Collected data entries:
=== Section Start ===

(** One call of [Record]: either the head node had room and the record
    is appended to it, or a new head node is allocated and holds just
    this record. The nodes behind the head are not touched. *)
Lemma record_spec (b : t) (rss : list (list SlotRecord)) (r : SlotRecord) :
  chain_holds b rss →
  valid_record r = true →
  ∃ n rest rs rss0 n',
    top_ b = n :: rest ∧ rss = rs :: rss0
    ∧ ((EnsureSpaceFor (record_size r) b = Ok b
        ∧ record_size r ≤ remaining_free_slots n
        ∧ record b r = Ok {| top_ := n' :: rest |}
        ∧ node_holds n' (rs ++ [r])
        ∧ entries n' = entries n ++ encode r)
       ∨ (EnsureSpaceFor (record_size r) b
            = Ok {| top_ := new_Node :: n :: rest |}
          ∧ record b r = Ok {| top_ := n' :: n :: rest |}
          ∧ node_holds n' [r]
          ∧ entries n' = encode r)).
Proof.
  pose proof kBufferSize_ge as Hk.
  intros [Hchain Hne] Hvalid. destruct b as [nodes]. simpl in *.
  destruct Hchain as [|n rs rest rss0 (Hlen & Hcnt & Hent) Hrest]; [done|].
  exists n, rest, rs, rss0.
  destruct r as [addr|type addr]; simpl.
  - apply valid_record_Untyped in Hvalid.
    unfold RecordAddress, EnsureSpaceFor, remaining_free_slots. simpl.
    destruct (Z.ltb_spec (kBufferSize - count n) 1) as [Hfull|Hroom]; simpl.
    + destruct (Insert_spec addr new_Node (n :: rest))
        as (n' & HI & Hlen' & Hcnt' & Hent');
        [apply new_Node_holds | simpl; lia |].
      exists n'. do 2 (split; [done|]). right. rewrite Hvalid, DCHECK_true. simpl.
      split; [done|]. split; [done|]. simpl in *.
      split; [|by rewrite Hent'].
      split; [done|]. split; [lia|]. fold (entries n'). by rewrite Hent'.
    + destruct (Insert_spec addr n rest)
        as (n' & HI & Hlen' & Hcnt' & Hent'); [done | lia |].
      exists n'. do 2 (split; [done|]). left. rewrite Hvalid, DCHECK_true. simpl.
      split; [done|]. split; [lia|]. split; [done|].
      split; [|done].
      split; [done|]. split; [lia|]. fold (entries n').
      rewrite Hent', bind_app. unfold entries. by rewrite Hent.
  - apply valid_record_Typed in Hvalid as [Htype Haddr].
    unfold RecordTyped, EnsureSpaceFor, remaining_free_slots. simpl.
    destruct (Z.ltb_spec (kBufferSize - count n) 2) as [Hfull|Hroom]; simpl.
    + destruct (Insert_spec type new_Node (n :: rest))
        as (n1 & HI1 & Hlen1 & Hcnt1 & Hent1);
        [apply new_Node_holds | simpl; lia |].
      destruct (Insert_spec addr n1 (n :: rest))
        as (n' & HI & Hlen' & Hcnt' & Hent');
        [done | simpl in *; lia |].
      exists n'. do 2 (split; [done|]). right. rewrite HI1. simpl. rewrite Haddr, DCHECK_true. simpl.
      simpl in *. split; [done|]. split; [done|].
      assert (entries n' = [type; addr]) as Hall
        by (by rewrite Hent', Hent1).
      split; [|done].
      split; [done|]. split; [lia|]. by fold (entries n').
    + destruct (Insert_spec type n rest)
        as (n1 & HI1 & Hlen1 & Hcnt1 & Hent1); [done | lia |].
      destruct (Insert_spec addr n1 rest)
        as (n' & HI & Hlen' & Hcnt' & Hent'); [done | lia |].
      exists n'. do 2 (split; [done|]). left. rewrite HI1. simpl. rewrite Haddr, DCHECK_true. simpl.
      split; [done|]. split; [lia|]. split; [done|].
      assert (entries n' = entries n ++ [type; addr]) as Hall
        by (by rewrite Hent', Hent1, <- app_assoc).
      split; [|done].
      split; [done|]. split; [lia|]. fold (entries n').
      rewrite Hall, bind_app. unfold entries. by rewrite Hent.
Qed.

=== Section End ===

### Problem description
Determine the number of lines in the entries that hold "Hchain". Reply with that number only.

### Solution to this problem
2